Similarly to the Shaanxi part of the Qinling mountains, the number of fungi taxa collected is low. There were only four taxa mentioned by more than four informants, whereas as many as 153 species of edible mushrooms were identified in the area [34]. The two most commonly collected taxa (Grifola and Morchella) do not have original Tibetan names, but names borrowed from Chinese, which suggests that it was the Chinese who introduced their use. In contrast to the mushrooms, there is high consensus on wild vegetable and fruit names and all of them possess local Tibetan names.

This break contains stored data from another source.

Lemma pairs_parsed (l : list (list Z * list Z)) : Forall (fun kv => plain_key kv.1 /\ free_of (chr "=") kv.1 /\ no_nul kv.1 /\ free_of (chr ",") kv.2 /\ no_nul kv.2) l ->
  forall fuel f, (length (pairs_text l) <= fuel)%nat -> fields_loop fuel (pairs_text l) f = Some (fields_over l f).
Proof.
  induction 1 as [|[k v] l (Hp & Hk & Hkn & Hv & Hn) Hl IH]; intros fuel f Hf.
  - by destruct fuel, f.
  - cbn [fst snd] in *. rewrite <- fields_over_cons by done. destruct l as [|kv l].
    + cbn [pairs_text] in *. pose proof (length_pair k v). destruct fuel as [|fuel]; [lia|]. rewrite (proj2 (loop_pair fuel k v [] f Hk Hv Hn)). by destruct (put_field k v f).
    + remember (pairs_text (kv :: l)) as r eqn:Er. change (pairs_text ((k, v) :: kv :: l)) with (k ++ chr "=" :: v ++ chr "," :: pairs_text (kv :: l)) in *. rewrite <- Er in *.
      rewrite length_app in Hf. cbn [length] in Hf. rewrite length_app in Hf. cbn [length] in Hf. destruct fuel as [|fuel]; [lia|].
      rewrite (proj1 (loop_pair fuel k v r f Hk Hv Hn)). apply IH. lia.
Qed.

Lemma address_parsed (p : list Z) (l : list (list Z * list Z)) : wf_address p l ->
  ParseFields (address_text p l) = Some (mkFields (Some p) (value_of (str "file") l) (value_of (str "abstract") l) (value_of (str "host") l) (value_of (str "port") l)).
Proof.
  intros [[Hc Hn] Hl]. unfold ParseFields, address_text. rewrite split_at_app, cstr_no_nul by done. rewrite pairs_parsed by done.
  unfold fields_over. cbn. by destruct (value_of _ _), (value_of _ _), (value_of _ _), (value_of _ _).
Qed.

(** Parsing ends on any string. *)
Lemma fields_ends (fuel : nat) : forall s f, (length s <= fuel)%nat -> is_Some (fields_loop fuel s f).
Proof.
  induction fuel as [|fuel IH]; intros s f Hs; [by destruct s; [eexists|cbn in Hs; lia]|].
  destruct s as [|c s]; [by eexists|]. cbn [fields_loop]. destruct (split_at (chr "=") (c :: s)) as [[k r]|] eqn:E; [|by eexists].
  apply split_at_Some in E as [E _]. apply (f_equal length) in E. rewrite length_app in E. cbn [length] in *.
  destruct (split_at (chr ",") r) as [[v r']|] eqn:E1; apply IH; [|cbn; lia]. apply split_at_Some in E1 as [-> _]. rewrite length_app in E. cbn [length] in E. lia.
Qed.

Lemma address_no_nul (p : list Z) (l : list (list Z * list Z)) : wf_address p l -> no_nul (address_text p l).
Proof.
  intros [[_ Hn] Hl]. apply Forall_app. split; [done|]. constructor; [done|]. induction Hl as [|[k v] l (_ & _ & Hk & _ & Hv) _ IH]; [constructor|]. cbn [fst snd] in *.
  destruct l as [|kv l]; [by apply Forall_app; split; [|constructor]|]. apply Forall_app. split; [done|]. constructor; [done|]. apply Forall_app. split; [done|]. by constructor.
Qed.

(** Where an address leads; the name of a unix socket and its terminator have
    to fit into 108 bytes. *)
Inductive destination := Nowhere | Tcp (h p : list Z) | Unix (path : list Z) | TooLong.
Definition goes_to (p : list Z) (l : list (list Z * list Z)) : destination :=
  if decide (p = str "tcp") then
    match value_of (str "host") l, value_of (str "port") l with Some h, Some o => Tcp h o | _, _ => Nowhere end
  else if decide (p = str "unix") then
    match value_of (str "file") l, value_of (str "abstract") l with
    | Some f, _ => if len f <? 108 then Unix f else TooLong
    | None, Some a => if len a <? 107 then Unix (0 :: a) else TooLong
    | None, None => Nowhere
    end
  else Nowhere.

Section Opened.
Context {W : Type} `{SocketLaws W}.

(** One address that fails: no socket for it, or one that [op] refuses, which
    is closed; and one that succeeds, with its socket. *)
Inductive refused (op : nat -> sockaddr addrinfo -> W -> bool * W) (a : sockaddr addrinfo) (w : W) : W -> Prop :=
| No_socket w1 : socket a w = (None, w1) -> refused op a w w1
| Not_accepted fd w1 w2 : socket a w = (Some fd, w1) -> op fd a w1 = (false, w2) -> refused op a w (closesocket fd w2).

The high level of bilinguality as far as plant names are concerned is worth emphasizing. Although bi- and trilinguality is very common in cultural edge areas (Zhouqu county has been a Tibetan-Chinese ethnic borderland for centuries), a nearly full bilinguality concerning plant names is a much rarer phenomenon. When we asked our informants why they know nearly all the local Chinese names of edible plants (although they speak only Tibetan in their villages) they explained that they need them when they talk about plants with people from the neighbouring Han villages. This is a proof that fortunately wild edible plants still constitute an important topic of conversation for the villagers and they maintain a high cultural status.

Conclusions

The number of wild taxa eaten in the studied valley is relatively large compared to most studies of edible plants from throughout the world. However, compared to the northern slope of the Qinling, the list is shorter, in spite of the similar methodology applied and similar research effort involved. The culinary use of the toxic Caltha palustris is worth emphasizing.